#### Stored data:
┄┄┄┄┄┄
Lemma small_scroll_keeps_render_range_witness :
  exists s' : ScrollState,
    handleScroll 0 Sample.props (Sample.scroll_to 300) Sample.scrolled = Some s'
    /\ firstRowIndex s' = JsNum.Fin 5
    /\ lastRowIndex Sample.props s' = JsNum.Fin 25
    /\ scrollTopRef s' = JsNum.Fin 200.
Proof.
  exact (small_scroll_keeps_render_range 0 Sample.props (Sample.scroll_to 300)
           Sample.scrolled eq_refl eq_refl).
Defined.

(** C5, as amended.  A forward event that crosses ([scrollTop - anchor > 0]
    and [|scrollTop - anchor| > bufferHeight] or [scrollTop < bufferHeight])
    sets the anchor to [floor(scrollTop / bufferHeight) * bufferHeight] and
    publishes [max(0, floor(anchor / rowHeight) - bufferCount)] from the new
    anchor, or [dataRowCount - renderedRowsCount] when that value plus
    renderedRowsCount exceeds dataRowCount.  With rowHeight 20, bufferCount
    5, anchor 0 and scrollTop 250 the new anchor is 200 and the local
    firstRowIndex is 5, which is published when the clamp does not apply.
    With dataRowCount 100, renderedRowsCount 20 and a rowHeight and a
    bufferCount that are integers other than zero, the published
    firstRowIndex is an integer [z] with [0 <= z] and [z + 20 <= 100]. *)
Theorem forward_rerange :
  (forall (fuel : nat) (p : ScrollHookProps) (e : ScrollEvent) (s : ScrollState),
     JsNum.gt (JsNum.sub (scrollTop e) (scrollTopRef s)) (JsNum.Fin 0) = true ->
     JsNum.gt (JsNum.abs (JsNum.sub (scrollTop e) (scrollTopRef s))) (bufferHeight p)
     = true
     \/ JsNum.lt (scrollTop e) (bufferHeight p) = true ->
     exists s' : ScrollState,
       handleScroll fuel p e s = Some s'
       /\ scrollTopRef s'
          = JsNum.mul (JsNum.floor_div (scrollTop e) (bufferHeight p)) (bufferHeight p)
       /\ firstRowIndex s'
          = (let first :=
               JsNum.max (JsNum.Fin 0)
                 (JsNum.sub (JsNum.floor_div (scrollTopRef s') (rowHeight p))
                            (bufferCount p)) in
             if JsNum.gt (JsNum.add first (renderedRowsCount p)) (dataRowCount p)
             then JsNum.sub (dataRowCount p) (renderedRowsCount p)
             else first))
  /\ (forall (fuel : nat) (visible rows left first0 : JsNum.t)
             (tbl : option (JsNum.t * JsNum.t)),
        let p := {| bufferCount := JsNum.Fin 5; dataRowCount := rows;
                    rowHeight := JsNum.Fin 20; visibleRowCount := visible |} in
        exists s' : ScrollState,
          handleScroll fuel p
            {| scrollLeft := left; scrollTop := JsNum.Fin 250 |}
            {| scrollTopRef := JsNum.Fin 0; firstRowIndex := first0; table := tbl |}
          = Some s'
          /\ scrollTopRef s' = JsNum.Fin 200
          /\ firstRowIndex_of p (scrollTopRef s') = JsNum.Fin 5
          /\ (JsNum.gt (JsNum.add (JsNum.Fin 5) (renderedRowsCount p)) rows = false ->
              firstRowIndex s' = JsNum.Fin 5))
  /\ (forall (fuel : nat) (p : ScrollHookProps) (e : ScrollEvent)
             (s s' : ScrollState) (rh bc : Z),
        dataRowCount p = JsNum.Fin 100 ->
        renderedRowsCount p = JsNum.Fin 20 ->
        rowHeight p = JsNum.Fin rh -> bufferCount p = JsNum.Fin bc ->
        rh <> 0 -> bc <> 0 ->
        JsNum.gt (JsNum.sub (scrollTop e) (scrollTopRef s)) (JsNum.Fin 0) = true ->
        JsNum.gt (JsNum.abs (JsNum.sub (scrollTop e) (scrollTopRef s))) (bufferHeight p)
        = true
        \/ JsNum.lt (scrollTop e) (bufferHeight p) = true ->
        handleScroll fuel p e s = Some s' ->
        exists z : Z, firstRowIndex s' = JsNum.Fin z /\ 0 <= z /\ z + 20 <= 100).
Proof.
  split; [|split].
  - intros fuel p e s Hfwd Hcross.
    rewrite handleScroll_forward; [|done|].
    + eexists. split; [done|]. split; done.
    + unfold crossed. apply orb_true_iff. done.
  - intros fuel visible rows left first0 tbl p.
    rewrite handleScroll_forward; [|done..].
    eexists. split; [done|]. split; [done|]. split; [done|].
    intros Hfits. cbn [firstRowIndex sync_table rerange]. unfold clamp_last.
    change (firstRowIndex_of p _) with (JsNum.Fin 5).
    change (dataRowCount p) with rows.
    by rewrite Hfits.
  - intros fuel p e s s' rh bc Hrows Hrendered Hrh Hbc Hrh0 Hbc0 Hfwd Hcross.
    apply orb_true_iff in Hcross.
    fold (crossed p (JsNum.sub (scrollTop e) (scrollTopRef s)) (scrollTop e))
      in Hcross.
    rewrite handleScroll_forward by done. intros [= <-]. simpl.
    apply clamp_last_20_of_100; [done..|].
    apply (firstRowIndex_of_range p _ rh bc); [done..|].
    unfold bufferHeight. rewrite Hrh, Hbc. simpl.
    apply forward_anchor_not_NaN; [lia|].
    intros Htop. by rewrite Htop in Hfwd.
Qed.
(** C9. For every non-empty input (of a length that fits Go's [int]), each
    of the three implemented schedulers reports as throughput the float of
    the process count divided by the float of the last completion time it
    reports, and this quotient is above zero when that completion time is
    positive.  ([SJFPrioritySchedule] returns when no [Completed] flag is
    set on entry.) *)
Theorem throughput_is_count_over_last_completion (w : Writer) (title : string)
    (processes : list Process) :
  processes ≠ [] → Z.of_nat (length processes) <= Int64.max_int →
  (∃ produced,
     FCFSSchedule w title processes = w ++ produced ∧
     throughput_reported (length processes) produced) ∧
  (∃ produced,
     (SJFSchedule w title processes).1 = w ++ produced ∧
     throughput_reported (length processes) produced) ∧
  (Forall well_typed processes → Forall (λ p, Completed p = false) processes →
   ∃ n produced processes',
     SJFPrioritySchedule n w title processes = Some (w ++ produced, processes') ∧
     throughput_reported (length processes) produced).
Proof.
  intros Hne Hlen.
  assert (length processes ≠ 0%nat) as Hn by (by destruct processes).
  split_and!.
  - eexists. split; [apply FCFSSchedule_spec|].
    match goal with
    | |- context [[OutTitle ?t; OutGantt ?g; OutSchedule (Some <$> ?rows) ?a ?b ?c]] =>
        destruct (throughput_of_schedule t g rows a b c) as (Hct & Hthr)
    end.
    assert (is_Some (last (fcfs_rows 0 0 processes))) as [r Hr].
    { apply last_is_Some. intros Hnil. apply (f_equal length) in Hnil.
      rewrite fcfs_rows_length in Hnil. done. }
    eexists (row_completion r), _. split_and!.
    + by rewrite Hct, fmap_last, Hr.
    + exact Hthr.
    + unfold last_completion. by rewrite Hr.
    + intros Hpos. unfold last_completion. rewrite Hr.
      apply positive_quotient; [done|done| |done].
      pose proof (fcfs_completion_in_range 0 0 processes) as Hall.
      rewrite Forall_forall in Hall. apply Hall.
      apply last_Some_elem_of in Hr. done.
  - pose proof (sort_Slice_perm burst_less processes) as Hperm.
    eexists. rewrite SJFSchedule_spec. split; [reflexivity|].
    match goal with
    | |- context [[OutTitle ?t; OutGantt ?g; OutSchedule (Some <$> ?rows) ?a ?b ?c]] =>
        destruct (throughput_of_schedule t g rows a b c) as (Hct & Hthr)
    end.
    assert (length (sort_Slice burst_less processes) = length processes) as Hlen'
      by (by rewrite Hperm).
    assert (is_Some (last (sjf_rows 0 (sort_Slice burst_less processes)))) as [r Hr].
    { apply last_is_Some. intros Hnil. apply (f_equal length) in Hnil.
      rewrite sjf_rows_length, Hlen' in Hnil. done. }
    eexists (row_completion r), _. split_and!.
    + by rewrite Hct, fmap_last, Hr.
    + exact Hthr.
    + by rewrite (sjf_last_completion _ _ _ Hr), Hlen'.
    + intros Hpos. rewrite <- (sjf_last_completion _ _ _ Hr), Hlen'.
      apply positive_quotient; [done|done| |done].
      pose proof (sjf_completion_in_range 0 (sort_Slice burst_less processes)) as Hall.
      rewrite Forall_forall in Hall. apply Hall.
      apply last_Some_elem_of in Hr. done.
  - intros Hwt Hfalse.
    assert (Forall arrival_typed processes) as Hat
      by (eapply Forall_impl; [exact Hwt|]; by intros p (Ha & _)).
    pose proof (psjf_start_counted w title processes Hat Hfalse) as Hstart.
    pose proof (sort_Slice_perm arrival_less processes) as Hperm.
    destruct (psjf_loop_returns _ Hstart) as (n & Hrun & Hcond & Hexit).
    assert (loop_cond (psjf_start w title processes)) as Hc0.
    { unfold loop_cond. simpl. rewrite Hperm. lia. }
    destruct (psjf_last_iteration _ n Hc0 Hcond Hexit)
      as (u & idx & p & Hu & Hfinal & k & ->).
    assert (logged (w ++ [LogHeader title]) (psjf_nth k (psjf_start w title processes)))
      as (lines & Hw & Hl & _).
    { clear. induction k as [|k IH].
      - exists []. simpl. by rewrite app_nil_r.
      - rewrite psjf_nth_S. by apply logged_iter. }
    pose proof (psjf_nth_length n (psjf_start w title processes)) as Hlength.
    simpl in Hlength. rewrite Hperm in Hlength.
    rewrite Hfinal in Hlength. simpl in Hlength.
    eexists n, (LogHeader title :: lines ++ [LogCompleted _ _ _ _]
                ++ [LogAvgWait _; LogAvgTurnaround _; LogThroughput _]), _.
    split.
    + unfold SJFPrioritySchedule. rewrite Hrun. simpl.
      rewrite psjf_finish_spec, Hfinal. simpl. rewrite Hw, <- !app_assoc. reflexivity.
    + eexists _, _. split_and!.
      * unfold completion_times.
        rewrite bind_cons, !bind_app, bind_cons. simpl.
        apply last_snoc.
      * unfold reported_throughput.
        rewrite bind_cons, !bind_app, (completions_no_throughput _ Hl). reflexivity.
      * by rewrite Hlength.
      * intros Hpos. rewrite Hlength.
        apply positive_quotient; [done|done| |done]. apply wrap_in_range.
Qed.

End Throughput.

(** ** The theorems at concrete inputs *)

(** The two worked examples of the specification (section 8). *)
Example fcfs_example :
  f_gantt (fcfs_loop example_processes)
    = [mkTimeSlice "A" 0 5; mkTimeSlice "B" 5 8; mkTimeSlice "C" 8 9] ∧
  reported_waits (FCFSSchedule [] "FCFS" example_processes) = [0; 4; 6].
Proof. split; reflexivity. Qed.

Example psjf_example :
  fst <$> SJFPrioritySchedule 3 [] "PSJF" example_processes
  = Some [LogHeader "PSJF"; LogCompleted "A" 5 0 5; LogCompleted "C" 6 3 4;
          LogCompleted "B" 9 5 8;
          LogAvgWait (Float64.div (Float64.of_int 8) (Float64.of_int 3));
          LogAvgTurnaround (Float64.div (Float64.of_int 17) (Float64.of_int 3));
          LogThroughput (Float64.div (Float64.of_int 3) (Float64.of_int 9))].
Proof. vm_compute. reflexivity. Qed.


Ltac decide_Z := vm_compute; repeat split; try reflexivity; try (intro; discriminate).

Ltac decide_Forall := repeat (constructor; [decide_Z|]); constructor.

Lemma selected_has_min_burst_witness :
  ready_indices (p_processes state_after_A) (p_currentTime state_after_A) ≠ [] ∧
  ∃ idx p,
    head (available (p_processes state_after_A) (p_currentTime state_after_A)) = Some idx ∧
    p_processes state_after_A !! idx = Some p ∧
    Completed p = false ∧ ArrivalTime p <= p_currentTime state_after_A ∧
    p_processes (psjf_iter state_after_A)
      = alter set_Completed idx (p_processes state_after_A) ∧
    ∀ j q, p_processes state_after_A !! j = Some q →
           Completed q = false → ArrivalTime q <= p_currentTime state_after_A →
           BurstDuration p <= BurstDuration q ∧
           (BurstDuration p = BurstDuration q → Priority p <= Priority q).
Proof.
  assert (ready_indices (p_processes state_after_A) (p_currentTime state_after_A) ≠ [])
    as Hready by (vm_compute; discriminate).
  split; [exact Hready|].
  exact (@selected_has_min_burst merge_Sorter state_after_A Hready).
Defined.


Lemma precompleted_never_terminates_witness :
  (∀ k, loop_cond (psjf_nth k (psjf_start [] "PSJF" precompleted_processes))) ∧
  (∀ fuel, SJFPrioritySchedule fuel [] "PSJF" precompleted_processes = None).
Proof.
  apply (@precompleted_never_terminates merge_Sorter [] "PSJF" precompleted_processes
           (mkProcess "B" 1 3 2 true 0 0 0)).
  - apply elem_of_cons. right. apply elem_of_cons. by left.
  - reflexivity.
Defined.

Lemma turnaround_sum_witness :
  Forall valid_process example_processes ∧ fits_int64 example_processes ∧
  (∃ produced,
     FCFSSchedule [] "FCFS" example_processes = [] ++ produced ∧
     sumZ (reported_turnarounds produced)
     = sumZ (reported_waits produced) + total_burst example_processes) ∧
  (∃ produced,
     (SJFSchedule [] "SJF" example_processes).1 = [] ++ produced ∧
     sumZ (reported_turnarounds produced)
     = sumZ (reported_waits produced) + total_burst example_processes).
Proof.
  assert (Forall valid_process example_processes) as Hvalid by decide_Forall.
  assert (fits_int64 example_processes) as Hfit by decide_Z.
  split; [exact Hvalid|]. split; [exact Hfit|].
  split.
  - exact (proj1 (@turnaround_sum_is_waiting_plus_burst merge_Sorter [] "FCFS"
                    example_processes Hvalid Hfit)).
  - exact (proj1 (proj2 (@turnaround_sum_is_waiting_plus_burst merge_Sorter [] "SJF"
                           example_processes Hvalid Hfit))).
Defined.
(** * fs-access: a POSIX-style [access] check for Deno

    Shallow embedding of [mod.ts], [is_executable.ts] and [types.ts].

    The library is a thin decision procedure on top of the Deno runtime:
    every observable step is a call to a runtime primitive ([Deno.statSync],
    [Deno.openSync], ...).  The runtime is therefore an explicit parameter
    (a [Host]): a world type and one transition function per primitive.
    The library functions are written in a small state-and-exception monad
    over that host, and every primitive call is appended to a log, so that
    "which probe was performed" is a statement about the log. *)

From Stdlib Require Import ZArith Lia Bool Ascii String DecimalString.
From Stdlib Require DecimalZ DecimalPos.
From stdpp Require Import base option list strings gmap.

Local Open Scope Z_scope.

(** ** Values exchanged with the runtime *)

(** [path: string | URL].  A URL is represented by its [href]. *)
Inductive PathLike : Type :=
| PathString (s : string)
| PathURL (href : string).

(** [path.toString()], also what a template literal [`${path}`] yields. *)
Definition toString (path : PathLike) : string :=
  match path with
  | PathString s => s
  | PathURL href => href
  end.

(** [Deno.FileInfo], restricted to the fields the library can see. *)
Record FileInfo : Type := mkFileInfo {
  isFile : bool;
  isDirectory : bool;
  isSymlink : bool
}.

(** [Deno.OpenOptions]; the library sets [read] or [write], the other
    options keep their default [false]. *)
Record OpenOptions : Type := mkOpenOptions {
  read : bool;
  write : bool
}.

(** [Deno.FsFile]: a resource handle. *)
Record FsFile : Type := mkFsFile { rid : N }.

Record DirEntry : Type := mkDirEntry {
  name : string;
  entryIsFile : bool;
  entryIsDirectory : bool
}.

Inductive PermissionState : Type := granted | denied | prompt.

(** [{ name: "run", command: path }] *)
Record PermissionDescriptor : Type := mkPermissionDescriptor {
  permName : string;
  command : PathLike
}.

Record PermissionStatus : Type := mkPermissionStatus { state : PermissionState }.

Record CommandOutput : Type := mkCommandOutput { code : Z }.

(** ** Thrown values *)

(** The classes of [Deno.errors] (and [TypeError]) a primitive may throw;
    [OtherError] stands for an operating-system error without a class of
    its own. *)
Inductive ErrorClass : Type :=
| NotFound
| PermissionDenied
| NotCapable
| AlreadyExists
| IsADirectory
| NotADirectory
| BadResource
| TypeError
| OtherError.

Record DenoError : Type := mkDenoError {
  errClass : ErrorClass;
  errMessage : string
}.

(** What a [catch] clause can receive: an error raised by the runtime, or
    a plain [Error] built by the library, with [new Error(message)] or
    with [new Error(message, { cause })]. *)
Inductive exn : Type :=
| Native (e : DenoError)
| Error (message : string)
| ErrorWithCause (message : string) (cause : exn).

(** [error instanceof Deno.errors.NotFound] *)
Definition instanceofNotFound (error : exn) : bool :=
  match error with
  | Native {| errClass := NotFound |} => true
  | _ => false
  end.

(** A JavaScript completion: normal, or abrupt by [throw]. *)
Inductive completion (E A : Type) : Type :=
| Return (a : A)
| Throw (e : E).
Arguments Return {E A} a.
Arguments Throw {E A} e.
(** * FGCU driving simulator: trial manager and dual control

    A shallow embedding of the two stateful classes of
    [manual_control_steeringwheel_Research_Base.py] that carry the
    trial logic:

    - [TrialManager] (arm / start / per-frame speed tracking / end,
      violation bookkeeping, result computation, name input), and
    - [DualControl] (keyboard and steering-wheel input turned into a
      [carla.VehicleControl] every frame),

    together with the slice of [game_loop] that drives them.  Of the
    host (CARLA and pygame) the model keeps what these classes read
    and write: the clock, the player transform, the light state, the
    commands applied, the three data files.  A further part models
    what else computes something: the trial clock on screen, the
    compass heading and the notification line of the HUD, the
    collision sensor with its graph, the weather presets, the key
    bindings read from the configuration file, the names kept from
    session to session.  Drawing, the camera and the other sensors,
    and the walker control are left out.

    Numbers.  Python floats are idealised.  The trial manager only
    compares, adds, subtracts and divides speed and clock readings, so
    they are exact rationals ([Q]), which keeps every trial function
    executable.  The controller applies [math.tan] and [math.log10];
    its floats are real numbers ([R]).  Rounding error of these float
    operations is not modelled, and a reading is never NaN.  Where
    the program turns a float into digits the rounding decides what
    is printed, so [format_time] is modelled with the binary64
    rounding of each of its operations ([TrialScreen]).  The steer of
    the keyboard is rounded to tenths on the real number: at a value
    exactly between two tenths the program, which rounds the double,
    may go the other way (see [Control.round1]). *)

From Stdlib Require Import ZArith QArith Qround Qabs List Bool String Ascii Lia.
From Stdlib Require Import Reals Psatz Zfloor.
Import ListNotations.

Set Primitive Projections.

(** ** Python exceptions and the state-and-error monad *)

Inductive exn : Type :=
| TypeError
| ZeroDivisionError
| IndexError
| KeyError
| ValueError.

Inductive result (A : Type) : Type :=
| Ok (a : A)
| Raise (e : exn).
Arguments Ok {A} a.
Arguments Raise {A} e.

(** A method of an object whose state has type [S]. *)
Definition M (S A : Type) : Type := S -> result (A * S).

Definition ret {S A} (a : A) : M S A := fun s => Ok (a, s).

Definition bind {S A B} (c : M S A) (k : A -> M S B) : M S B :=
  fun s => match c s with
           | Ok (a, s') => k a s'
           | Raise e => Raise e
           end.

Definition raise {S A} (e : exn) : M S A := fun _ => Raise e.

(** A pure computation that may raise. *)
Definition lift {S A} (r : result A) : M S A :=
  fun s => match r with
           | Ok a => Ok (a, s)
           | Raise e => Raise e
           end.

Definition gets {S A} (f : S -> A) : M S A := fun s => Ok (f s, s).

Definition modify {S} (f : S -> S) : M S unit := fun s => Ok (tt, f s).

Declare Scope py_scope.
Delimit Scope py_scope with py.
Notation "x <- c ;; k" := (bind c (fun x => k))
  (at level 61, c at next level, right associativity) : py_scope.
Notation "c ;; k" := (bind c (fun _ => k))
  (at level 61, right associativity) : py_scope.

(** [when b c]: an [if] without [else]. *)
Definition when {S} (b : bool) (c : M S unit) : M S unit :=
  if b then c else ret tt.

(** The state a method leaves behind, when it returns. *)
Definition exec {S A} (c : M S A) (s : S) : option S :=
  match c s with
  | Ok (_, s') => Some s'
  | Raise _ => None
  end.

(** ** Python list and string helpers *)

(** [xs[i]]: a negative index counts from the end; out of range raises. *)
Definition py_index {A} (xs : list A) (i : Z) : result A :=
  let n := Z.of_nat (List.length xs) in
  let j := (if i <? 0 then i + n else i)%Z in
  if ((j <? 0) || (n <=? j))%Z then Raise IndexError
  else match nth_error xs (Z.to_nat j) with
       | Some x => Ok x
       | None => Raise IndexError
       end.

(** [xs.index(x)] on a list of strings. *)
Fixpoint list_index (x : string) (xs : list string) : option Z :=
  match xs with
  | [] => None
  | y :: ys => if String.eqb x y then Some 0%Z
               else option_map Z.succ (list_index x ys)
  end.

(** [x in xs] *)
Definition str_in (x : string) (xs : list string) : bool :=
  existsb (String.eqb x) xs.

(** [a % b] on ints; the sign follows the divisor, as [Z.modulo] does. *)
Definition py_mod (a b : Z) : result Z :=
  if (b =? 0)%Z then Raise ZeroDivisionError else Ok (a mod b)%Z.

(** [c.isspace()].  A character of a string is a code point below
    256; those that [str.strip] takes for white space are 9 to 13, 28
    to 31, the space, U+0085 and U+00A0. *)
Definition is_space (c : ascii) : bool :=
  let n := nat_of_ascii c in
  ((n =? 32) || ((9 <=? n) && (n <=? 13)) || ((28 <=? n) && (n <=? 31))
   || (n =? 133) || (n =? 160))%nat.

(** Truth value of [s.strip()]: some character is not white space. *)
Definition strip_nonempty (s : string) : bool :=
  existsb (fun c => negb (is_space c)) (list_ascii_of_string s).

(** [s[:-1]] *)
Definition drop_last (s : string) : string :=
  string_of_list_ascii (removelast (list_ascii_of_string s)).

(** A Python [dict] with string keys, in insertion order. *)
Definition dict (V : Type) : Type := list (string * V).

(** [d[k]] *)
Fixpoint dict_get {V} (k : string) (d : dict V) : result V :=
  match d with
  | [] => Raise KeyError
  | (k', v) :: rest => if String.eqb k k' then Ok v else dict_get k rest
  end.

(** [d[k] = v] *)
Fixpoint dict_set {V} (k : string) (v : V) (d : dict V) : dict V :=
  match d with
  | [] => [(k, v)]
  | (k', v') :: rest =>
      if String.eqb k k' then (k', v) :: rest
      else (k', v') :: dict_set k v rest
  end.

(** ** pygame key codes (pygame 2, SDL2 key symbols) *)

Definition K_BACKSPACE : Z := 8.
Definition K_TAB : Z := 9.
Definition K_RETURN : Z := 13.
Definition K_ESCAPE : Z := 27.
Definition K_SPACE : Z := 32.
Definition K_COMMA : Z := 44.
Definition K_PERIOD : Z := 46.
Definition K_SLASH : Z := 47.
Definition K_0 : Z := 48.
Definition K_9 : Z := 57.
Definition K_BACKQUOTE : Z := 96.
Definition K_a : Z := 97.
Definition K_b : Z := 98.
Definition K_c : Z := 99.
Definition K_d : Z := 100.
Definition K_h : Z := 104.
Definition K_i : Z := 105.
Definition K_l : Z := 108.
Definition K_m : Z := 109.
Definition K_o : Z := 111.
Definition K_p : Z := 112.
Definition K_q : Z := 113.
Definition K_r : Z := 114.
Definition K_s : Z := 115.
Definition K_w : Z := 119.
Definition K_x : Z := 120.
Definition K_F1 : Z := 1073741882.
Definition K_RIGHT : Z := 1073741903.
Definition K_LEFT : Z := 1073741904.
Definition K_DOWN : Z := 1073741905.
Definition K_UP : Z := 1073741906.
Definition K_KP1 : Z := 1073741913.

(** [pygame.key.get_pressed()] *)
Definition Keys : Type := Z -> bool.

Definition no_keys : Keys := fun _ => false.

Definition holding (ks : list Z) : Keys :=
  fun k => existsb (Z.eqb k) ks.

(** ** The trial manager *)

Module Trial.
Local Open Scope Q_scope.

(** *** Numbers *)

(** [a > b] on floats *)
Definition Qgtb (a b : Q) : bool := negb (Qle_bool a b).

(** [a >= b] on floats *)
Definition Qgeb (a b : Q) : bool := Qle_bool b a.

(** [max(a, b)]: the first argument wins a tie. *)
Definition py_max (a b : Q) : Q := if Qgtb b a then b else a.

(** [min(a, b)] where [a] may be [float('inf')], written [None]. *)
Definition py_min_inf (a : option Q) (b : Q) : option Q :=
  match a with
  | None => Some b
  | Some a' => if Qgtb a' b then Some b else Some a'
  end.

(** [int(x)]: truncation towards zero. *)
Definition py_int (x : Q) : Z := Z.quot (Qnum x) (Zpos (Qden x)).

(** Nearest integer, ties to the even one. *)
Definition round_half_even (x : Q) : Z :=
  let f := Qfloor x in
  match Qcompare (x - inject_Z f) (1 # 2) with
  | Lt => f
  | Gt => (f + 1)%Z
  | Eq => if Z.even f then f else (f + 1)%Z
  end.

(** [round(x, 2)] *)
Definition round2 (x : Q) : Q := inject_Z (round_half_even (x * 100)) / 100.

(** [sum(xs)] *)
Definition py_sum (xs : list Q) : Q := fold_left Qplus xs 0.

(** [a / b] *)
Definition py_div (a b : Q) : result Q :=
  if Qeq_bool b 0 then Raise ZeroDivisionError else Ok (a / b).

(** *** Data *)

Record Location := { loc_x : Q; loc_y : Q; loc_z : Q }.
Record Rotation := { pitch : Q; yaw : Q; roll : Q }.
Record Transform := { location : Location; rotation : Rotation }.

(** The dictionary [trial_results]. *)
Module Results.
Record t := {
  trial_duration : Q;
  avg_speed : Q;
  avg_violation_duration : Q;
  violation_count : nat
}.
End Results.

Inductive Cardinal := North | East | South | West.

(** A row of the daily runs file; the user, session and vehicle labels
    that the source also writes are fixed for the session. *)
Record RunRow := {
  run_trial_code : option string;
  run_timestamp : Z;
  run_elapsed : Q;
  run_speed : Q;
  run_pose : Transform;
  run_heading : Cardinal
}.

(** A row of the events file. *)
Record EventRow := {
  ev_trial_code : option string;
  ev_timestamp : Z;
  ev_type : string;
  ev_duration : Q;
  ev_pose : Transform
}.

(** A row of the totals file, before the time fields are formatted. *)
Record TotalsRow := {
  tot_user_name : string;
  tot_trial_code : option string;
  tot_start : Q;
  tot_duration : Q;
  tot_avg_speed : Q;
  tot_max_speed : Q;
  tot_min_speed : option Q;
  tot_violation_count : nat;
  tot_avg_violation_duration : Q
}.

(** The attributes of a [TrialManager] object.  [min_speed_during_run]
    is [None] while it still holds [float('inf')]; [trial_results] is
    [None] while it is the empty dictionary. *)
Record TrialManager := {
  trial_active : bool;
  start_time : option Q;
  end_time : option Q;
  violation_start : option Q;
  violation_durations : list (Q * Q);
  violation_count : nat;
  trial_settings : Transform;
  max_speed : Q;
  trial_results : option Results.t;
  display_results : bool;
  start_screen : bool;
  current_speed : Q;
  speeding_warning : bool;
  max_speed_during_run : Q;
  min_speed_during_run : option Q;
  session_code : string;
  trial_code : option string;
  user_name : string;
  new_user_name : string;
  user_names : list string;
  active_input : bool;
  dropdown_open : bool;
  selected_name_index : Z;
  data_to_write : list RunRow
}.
┄┄┄┄┄┄
#### Task goal:
Between the first line of the entries above and the line with "exact (small_scroll_keeps_render_range 0", both included, copy every line exactly and nothing outside that range.

#### Task answer:
Lemma small_scroll_keeps_render_range_witness :
  exists s' : ScrollState,
    handleScroll 0 Sample.props (Sample.scroll_to 300) Sample.scrolled = Some s'
    /\ firstRowIndex s' = JsNum.Fin 5
    /\ lastRowIndex Sample.props s' = JsNum.Fin 25
    /\ scrollTopRef s' = JsNum.Fin 200.
Proof.
  exact (small_scroll_keeps_render_range 0 Sample.props (Sample.scroll_to 300)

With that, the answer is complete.